*TASK STATEMENT*
The lines wanted run from the first one below through the one with "IsNotNull | Or.". Return them exactly.
»»
(* ===== verification/Filter.v ===== *)
(** * Query filters

    [backbone-orm/src/filter/types.rs], [condition.rs] and [query.rs]: operators and values of
    a list request, the SQL of one condition, and the WHERE and ORDER BY clauses of a
    whole filter with the parameters they bind. *)
From Stdlib Require Import ZArith Lia Ascii.
From stdpp Require Import pretty.
From S2P Require Import Prelude RustStr RustChar.

(** ** [types.rs] *)
Inductive FilterOperator :=
  | Equal | NotEqual | GreaterThan | GreaterThanOrEqual | LessThan | LessThanOrEqual
  | Like | ILike | NotLike | Contains | NotContains | StartsWith | EndsWith
  | In | NotIn | Between | NotBetween | IsNull | IsNotNull | Or.
#[export] Instance FilterOperator_eq_dec : EqDecision FilterOperator.
Proof. solve_decision. Defined.

Definition OPERATORS : list (string * FilterOperator) :=
  [("eq", Equal); ("where", Equal); ("noteq", NotEqual); ("ne", NotEqual); ("gt", GreaterThan);
   ("gte", GreaterThanOrEqual); ("gteq", GreaterThanOrEqual); ("lt", LessThan);
   ("lte", LessThanOrEqual); ("lteq", LessThanOrEqual); ("like", Like); ("ilike", ILike);
   ("notlike", NotLike); ("contain", Contains); ("notcontain", NotContains);
   ("startwith", StartsWith); ("startswith", StartsWith); ("endwith", EndsWith);
   ("endswith", EndsWith); ("in", In); ("notin", NotIn); ("between", Between);
   ("notbetween", NotBetween); ("isnull", IsNull); ("isnotnull", IsNotNull); ("or", Or); ("orwhere", Or)].
Definition operator_from_str (s : string) : option FilterOperator := assoc (to_ascii_lowercase s) OPERATORS.

Definition as_sql (op : FilterOperator) : string :=
  match op with
  | Equal => "=" | NotEqual => "!=" | GreaterThan => ">" | GreaterThanOrEqual => ">="
  | LessThan => "<" | LessThanOrEqual => "<=" | Like => "LIKE" | ILike => "ILIKE"
  | NotLike => "NOT LIKE" | Contains => "LIKE" | NotContains => "NOT LIKE" | StartsWith => "LIKE"
  | EndsWith => "LIKE" | In => "IN" | NotIn => "NOT IN" | Between => "BETWEEN"
  | NotBetween => "NOT BETWEEN" | IsNull => "IS NULL" | IsNotNull => "IS NOT NULL" | Or => "OR"
  end.

Inductive FilterValue := Single (s : string) | Multiple (l : list string) | Null.
Definition value_from_string (s : string) (is_array : bool) : FilterValue :=
  if is_array then Multiple (map trim (str_split "," s)) else Single s.
Definition as_single (v : FilterValue) : option string := match v with Single s => Some s | _ => None end.
Definition as_multiple (v : FilterValue) : option (list string) := match v with Multiple l => Some l | _ => None end.
Definition value_is_null (v : FilterValue) : bool := match v with Null => true | _ => false end.

Inductive FilterLogical := And | OrElse.
Inductive SortDirection := Asc | Desc.
#[export] Instance FilterLogical_eq_dec : EqDecision FilterLogical.
Proof. solve_decision. Defined.
#[export] Instance SortDirection_eq_dec : EqDecision SortDirection.
Proof. solve_decision. Defined.
Definition direction_from_str (s : string) : SortDirection :=
  if bool_decide (to_ascii_lowercase s ∈ ["desc"; "-1"]) then Desc else Asc.

Record SortSpec := mkSort { sort_field : string; sort_direction : SortDirection }.

(** ** [condition.rs] *)
Record FilterCondition := mkCondition {
  field : string;
  operator : FilterOperator;
  value : FilterValue;
  logical : FilterLogical;
  column_type : option string;
}.
Definition condition_new (f : string) (op : FilterOperator) (v : FilterValue) : FilterCondition :=
  mkCondition f op v And None.
Definition with_logical (c : FilterCondition) (l : FilterLogical) : FilterCondition :=
  mkCondition (field c) (operator c) (value c) l (column_type c).
Definition with_column_type (c : FilterCondition) (t : string) : FilterCondition :=
  mkCondition (field c) (operator c) (value c) (logical c) (Some t).

Definition needs_value_cast (c : FilterCondition) : bool :=
  bool_decide (column_type c = None) &&
  bool_decide (operator c ∈ [Equal; NotEqual; GreaterThan; GreaterThanOrEqual; LessThan; LessThanOrEqual;
                             In; NotIn; Between; NotBetween]).

Definition BUILTIN_TYPES : list string :=
  ["uuid"; "boolean"; "bool"; "smallint"; "int2"; "integer"; "int"; "int4"; "bigint"; "int8"; "numeric";
   "decimal"; "real"; "float4"; "double precision"; "float8"; "date"; "interval"; "inet"; "cidr";
   "macaddr"; "time"; "timetz"; "timestamp"; "timestamptz"; "text"; "varchar"; "character varying";
   "char"; "character"; "json"; "jsonb"; "bytea"].
Definition is_builtin_type (type_name : string) : bool :=
  bool_decide (to_ascii_lowercase (trim type_name) ∈ BUILTIN_TYPES).
Definition needs_type_qualification (c : FilterCondition) : bool :=
  match column_type c with
  | Some t => negb (str_contains t ".") && negb (is_builtin_type t)
  | None => false
  end.

(** [format!("${idx}")] *)
Definition placeholder (idx : nat) : string := "$" +:+ pretty idx.
Definition cast_suffix_of (t : option string) : string :=
  match t with Some t => "::" +:+ t | None => "" end.
Definition cast_placeholders (ps : list string) (t : option string) : string :=
  match t with
  | Some t => str_join ", " (map (λ p, p +:+ "::" +:+ t) ps)
  | None => str_join ", " ps
  end.

(** The text of a condition, and the next parameter's number. *)
Definition build_sql_without_prefix (c : FilterCondition) (idx : nat) : string * nat :=
  match operator c with
  | IsNull => (field c +:+ " IS NULL", idx)
  | IsNotNull => (field c +:+ " IS NOT NULL", idx)
  | In | NotIn =>
      let n := match value c with Multiple values => length values | _ => 1%nat end in
      let ps := map placeholder (seq idx n) in
      (field c +:+ " " +:+ as_sql (operator c) +:+ " (" +:+ cast_placeholders ps (column_type c) +:+ ")",
       (idx + n)%nat)
  | Between | NotBetween =>
      let cast := cast_suffix_of (column_type c) in
      (field c +:+ " " +:+ as_sql (operator c) +:+ " " +:+ placeholder idx +:+ cast +:+ " AND " +:+
         placeholder (S idx) +:+ cast, S (S idx))
  | Contains => (field c +:+ " ILIKE " +:+ placeholder idx, S idx)
  | NotContains => (field c +:+ " NOT ILIKE " +:+ placeholder idx, S idx)
  | StartsWith => (field c +:+ " ILIKE " +:+ placeholder idx, S idx)
  | EndsWith => (field c +:+ " ILIKE " +:+ placeholder idx, S idx)
  | _ =>
      (field c +:+ " " +:+ as_sql (operator c) +:+ " " +:+ placeholder idx +:+ cast_suffix_of (column_type c),
       S idx)
  end.

Definition logical_sql (l : FilterLogical) : string := match l with And => " AND " | OrElse => " OR " end.
Definition build_sql (c : FilterCondition) (idx : nat) : string * nat :=
  let '(sql, idx) := build_sql_without_prefix c idx in (logical_sql (logical c) +:+ sql, idx).

(** [get_params] *)
Definition get_params (c : FilterCondition) : list string :=
  let wrapped (wrap : string → string) :=
    match value c with Single v => [wrap v] | Multiple v => map wrap v | Null => [wrap ""] end in
  match operator c with
  | IsNull | IsNotNull => []
  | In | NotIn => match value c with Multiple values => values | Single v => [v] | Null => [] end
  | Between | NotBetween => match value c with Multiple (a :: b :: _) => [a; b] | _ => [] end
  | Contains | NotContains => wrapped (λ v, "%" +:+ v +:+ "%")
  | StartsWith => wrapped (λ v, v +:+ "%")
  | EndsWith => wrapped (λ v, "%" +:+ v)
  | _ => match value c with Single v => [v] | Multiple v => [default "" (head v)] | Null => [] end
  end.

(** ** [query.rs] *)
Record QueryFilter := mkFilter {
  conditions : list FilterCondition;
  sorts : list SortSpec;
  search : option string;
  search_fields : list string;
  limit : option Z;
  offset : option Z;
  page : option Z;
  cursor_after : option string;
  cursor_before : option string;
  estimate_total : bool;
  base_conditions : list string;
}.
Definition filter_new : QueryFilter := mkFilter [] [] None [] None None None None None false [].
Definition add_condition (q : QueryFilter) (c : FilterCondition) : QueryFilter :=
  mkFilter (conditions q ++ [c]) (sorts q) (search q) (search_fields q) (limit q) (offset q) (page q)
    (cursor_after q) (cursor_before q) (estimate_total q) (base_conditions q).
Definition add_sort (q : QueryFilter) (s : SortSpec) : QueryFilter :=
  mkFilter (conditions q) (sorts q ++ [s]) (search q) (search_fields q) (limit q) (offset q) (page q)
    (cursor_after q) (cursor_before q) (estimate_total q) (base_conditions q).
Definition set_search (q : QueryFilter) (s : option string) : QueryFilter :=
  mkFilter (conditions q) (sorts q) s (search_fields q) (limit q) (offset q) (page q)
    (cursor_after q) (cursor_before q) (estimate_total q) (base_conditions q).
Definition set_search_fields (q : QueryFilter) (fs : list string) : QueryFilter :=
  mkFilter (conditions q) (sorts q) (search q) fs (limit q) (offset q) (page q)
    (cursor_after q) (cursor_before q) (estimate_total q) (base_conditions q).
Definition with_search (q : QueryFilter) (s : string) (fs : list string) : QueryFilter :=
  set_search_fields (set_search q (Some s)) fs.
Definition set_paging (q : QueryFilter) (l o p : option Z) : QueryFilter :=
  mkFilter (conditions q) (sorts q) (search q) (search_fields q) l o p
    (cursor_after q) (cursor_before q) (estimate_total q) (base_conditions q).
Definition with_pagination (q : QueryFilter) (page limit : Z) : QueryFilter :=
  set_paging q (Some limit) (offset q) (Some page).
Definition set_cursors (q : QueryFilter) (a b : option string) (e : bool) : QueryFilter :=
  mkFilter (conditions q) (sorts q) (search q) (search_fields q) (limit q) (offset q) (page q)
    a b e (base_conditions q).
Definition add_base_condition (q : QueryFilter) (c : string) : QueryFilter :=
  mkFilter (conditions q) (sorts q) (search q) (search_fields q) (limit q) (offset q) (page q)
    (cursor_after q) (cursor_before q) (estimate_total q) (base_conditions q ++ [c]).

(** The caller's conditions, chained: text, parameters, next number. *)
Fixpoint user_conditions (cs : list FilterCondition) (user : string) (params : list string) (idx : nat) :
    string * list string * nat :=
  match cs with
  | [] => (user, params, idx)
  | c :: cs =>
      let '(sql, idx) := build_sql_without_prefix c idx in
      let user := if bool_decide (user = "") then sql else user +:+ logical_sql (logical c) +:+ sql in
      user_conditions cs user (params ++ get_params c) idx
  end.

(** The search over its fields, where there is one. *)
Definition search_group (q : QueryFilter) : option (string * list string) :=
  match search q with
  | Some term =>
      if bool_decide (search_fields q = []) || bool_decide (term = "") then None
      else Some (str_join " OR " (imap (λ i f, f +:+ " ILIKE " +:+ placeholder (S i)) (search_fields q)),
                 map (λ _, "%" +:+ term +:+ "%") (search_fields q))
  | None => None
  end.

Definition where_text (groups : list string) : string :=
  match groups with
  | [] => ""
  | [g] => " WHERE " +:+ g
  | gs => " WHERE " +:+ str_join " AND " (map (λ g, "(" +:+ g +:+ ")") gs)
  end.

Definition base_groups (q : QueryFilter) : list string :=
  filter (λ b, b ≠ "") (map trim (base_conditions q)).

Definition build_where_clause (q : QueryFilter) : string * list string :=
  let s := search_group q in
  let '(search_groups, params, idx) :=
    match s with Some (g, ps) => ([g], ps, S (length (search_fields q))) | None => ([], [], 1%nat) end in
  let '(user, params, _) := user_conditions (conditions q) "" params idx in
  (where_text (base_groups q ++ search_groups ++ (if bool_decide (user = "") then [] else [user])), params).

Definition direction_sql (d : SortDirection) : string := match d with Desc => "DESC" | Asc => "ASC" end.
Definition build_order_by_clause (q : QueryFilter) : string :=
  match sorts q with
  | [] => ""
  | ss => " ORDER BY " +:+ str_join ", " (map (λ s, sort_field s +:+ " " +:+ direction_sql (sort_direction s)) ss)
  end.

Definition has_uncast_value_conditions (q : QueryFilter) : bool := existsb needs_value_cast (conditions q).
Definition needs_catalog_types (q : QueryFilter) : bool :=
  existsb (λ c, needs_value_cast c || needs_type_qualification c) (conditions q).
Definition has_conditions (q : QueryFilter) : bool :=
  negb (bool_decide (conditions q = [])) || bool_decide (is_Some (search q)).

Example between_ex :
  build_sql_without_prefix (with_column_type (condition_new "employee_id" Between (Multiple ["a"; "b"])) "timestamptz") 3 =
  ("employee_id BETWEEN $3::timestamptz AND $4::timestamptz", 5%nat).
Proof. vm_compute. reflexivity. Qed.
Example where_ex :
  build_where_clause (add_base_condition (set_search_fields (set_search
    (add_condition (add_condition filter_new (condition_new "a" In (Multiple ["1"; "2"])))
       (with_logical (condition_new "b" Equal (Single "3")) OrElse)) (Some "x")) ["t"; "u"]) " deleted IS NULL ") =
  (" WHERE (deleted IS NULL) AND (t ILIKE $1 OR u ILIKE $2) AND (a IN ($3, $4) OR b = $5)",
   ["%x%"; "%x%"; "1"; "2"; "3"]).
Proof. vm_compute. reflexivity. Qed.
««
*RESPONSE FOR THIS EXERCISE*
(* ===== verification/Filter.v ===== *)
(** * Query filters

    [backbone-orm/src/filter/types.rs], [condition.rs] and [query.rs]: operators and values of
    a list request, the SQL of one condition, and the WHERE and ORDER BY clauses of a
    whole filter with the parameters they bind. *)
From Stdlib Require Import ZArith Lia Ascii.
From stdpp Require Import pretty.
From S2P Require Import Prelude RustStr RustChar.

(** ** [types.rs] *)
Inductive FilterOperator :=
  | Equal | NotEqual | GreaterThan | GreaterThanOrEqual | LessThan | LessThanOrEqual
  | Like | ILike | NotLike | Contains | NotContains | StartsWith | EndsWith
  | In | NotIn | Between | NotBetween | IsNull | IsNotNull | Or.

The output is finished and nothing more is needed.